#### [Task to complete]
Please retype the records below exactly, from the first line down to and including the line with "traffic chart. *)".

#### [Data under study]
******************************
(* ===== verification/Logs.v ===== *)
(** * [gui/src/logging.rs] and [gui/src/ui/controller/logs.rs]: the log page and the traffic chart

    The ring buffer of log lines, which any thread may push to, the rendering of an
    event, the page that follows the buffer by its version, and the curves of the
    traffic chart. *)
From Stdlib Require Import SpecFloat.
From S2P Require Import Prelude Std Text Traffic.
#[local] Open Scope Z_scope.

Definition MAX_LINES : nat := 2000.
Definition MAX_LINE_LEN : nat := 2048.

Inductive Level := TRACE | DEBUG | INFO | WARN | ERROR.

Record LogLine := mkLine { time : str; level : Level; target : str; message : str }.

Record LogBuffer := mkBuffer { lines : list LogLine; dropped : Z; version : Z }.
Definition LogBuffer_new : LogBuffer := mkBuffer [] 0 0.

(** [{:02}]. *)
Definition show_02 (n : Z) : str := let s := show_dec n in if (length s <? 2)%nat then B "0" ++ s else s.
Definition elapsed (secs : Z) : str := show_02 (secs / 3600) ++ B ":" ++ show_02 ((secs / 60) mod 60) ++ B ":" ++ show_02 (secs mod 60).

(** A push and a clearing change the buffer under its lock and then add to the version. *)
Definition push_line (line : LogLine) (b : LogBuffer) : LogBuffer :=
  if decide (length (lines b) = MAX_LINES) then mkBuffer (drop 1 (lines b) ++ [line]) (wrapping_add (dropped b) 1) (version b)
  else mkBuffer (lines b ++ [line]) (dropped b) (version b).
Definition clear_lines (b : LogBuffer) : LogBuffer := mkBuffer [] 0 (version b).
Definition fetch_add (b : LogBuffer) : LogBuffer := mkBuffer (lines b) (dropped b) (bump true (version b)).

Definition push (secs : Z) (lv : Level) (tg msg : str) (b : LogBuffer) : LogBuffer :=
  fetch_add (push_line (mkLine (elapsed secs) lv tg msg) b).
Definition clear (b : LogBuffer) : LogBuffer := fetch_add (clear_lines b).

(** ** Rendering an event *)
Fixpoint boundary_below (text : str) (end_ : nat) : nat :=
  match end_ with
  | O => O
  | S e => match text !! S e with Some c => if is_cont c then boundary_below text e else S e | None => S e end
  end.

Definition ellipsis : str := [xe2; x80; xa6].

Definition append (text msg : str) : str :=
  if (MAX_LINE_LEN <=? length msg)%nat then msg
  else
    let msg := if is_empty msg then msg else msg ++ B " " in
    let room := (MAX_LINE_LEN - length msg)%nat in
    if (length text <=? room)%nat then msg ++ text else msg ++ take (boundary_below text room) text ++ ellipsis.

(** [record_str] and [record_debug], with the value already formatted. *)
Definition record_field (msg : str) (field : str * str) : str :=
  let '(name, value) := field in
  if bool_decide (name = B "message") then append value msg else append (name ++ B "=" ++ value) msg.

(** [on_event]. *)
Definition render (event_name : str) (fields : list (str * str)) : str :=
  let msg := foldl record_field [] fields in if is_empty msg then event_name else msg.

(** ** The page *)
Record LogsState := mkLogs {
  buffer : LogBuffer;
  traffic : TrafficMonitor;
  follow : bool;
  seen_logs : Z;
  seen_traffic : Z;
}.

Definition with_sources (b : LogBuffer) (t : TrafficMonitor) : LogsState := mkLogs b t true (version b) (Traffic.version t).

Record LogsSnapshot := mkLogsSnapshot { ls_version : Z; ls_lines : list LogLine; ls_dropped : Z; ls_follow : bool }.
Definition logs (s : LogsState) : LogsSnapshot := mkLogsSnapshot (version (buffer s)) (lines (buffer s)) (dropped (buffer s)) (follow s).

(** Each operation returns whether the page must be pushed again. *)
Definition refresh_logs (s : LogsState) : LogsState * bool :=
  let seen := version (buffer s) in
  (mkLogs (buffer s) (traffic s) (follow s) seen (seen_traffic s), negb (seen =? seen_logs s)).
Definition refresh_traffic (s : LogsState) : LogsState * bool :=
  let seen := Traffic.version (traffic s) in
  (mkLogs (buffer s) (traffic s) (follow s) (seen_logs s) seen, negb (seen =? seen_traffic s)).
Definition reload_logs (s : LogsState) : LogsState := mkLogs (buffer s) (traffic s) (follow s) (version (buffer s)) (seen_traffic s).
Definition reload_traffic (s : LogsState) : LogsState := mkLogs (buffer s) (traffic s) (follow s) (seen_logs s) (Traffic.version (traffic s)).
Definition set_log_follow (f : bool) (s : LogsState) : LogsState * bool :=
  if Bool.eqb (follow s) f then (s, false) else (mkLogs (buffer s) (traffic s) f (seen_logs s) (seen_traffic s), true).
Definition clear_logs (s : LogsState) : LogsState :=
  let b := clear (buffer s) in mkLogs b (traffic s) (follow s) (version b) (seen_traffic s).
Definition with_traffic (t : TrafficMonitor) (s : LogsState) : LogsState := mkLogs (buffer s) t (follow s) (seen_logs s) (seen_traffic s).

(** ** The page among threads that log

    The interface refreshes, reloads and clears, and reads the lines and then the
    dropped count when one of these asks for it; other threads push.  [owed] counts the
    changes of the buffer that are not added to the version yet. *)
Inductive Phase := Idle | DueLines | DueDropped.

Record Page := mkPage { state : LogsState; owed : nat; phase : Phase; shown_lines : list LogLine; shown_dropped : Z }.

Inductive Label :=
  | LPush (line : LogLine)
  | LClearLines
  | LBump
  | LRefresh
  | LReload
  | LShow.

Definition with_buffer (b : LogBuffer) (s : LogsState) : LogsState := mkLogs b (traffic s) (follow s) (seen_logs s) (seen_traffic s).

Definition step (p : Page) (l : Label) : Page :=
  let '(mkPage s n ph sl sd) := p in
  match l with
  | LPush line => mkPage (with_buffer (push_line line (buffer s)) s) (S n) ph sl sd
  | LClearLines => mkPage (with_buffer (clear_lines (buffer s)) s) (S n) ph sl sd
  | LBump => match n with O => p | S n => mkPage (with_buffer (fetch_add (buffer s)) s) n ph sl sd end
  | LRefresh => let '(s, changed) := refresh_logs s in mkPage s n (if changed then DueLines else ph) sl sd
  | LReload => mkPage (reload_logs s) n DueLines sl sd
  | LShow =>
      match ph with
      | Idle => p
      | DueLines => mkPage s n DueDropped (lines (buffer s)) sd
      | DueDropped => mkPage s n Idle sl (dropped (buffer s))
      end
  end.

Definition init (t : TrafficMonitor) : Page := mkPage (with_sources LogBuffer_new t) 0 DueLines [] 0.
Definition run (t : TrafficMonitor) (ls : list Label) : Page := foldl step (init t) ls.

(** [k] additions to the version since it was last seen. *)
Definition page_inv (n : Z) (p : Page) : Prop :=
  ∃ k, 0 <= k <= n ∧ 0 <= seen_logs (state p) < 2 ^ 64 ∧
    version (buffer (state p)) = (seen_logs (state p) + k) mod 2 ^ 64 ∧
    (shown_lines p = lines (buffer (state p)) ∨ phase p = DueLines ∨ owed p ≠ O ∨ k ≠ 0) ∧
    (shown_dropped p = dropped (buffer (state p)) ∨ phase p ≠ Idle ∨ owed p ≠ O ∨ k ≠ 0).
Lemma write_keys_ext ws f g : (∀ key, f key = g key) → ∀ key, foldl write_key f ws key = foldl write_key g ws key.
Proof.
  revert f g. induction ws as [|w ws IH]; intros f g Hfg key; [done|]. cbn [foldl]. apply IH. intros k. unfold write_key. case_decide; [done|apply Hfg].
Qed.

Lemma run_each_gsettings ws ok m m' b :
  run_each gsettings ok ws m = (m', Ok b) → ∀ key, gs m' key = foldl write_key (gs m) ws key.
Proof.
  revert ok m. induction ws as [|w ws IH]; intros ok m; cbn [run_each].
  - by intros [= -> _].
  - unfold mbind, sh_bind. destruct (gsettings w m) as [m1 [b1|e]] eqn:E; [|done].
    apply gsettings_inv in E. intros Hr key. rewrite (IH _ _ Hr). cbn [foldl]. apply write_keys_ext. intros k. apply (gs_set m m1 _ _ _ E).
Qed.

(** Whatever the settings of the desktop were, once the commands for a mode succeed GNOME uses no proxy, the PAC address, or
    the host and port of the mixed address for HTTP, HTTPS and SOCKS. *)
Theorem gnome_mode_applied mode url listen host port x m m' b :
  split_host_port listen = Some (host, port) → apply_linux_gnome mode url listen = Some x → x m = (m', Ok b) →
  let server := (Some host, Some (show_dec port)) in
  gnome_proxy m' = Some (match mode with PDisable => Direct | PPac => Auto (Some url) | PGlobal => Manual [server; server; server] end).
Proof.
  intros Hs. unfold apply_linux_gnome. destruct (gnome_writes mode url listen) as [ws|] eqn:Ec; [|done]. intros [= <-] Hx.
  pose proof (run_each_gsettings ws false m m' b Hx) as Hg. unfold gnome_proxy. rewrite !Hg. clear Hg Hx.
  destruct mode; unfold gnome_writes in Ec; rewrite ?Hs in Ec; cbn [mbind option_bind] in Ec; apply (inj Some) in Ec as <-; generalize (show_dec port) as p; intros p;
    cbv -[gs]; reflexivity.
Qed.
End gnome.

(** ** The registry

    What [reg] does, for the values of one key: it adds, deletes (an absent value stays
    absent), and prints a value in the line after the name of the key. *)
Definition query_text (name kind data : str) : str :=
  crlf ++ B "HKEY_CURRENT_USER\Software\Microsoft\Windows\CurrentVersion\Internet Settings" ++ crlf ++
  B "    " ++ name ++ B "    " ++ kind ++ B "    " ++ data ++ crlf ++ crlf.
******************************
#### [Exercise response]
(* ===== verification/Logs.v ===== *)
(** * [gui/src/logging.rs] and [gui/src/ui/controller/logs.rs]: the log page and the traffic chart

    The ring buffer of log lines, which any thread may push to, the rendering of an
    event, the page that follows the buffer by its version, and the curves of the
    traffic chart. *)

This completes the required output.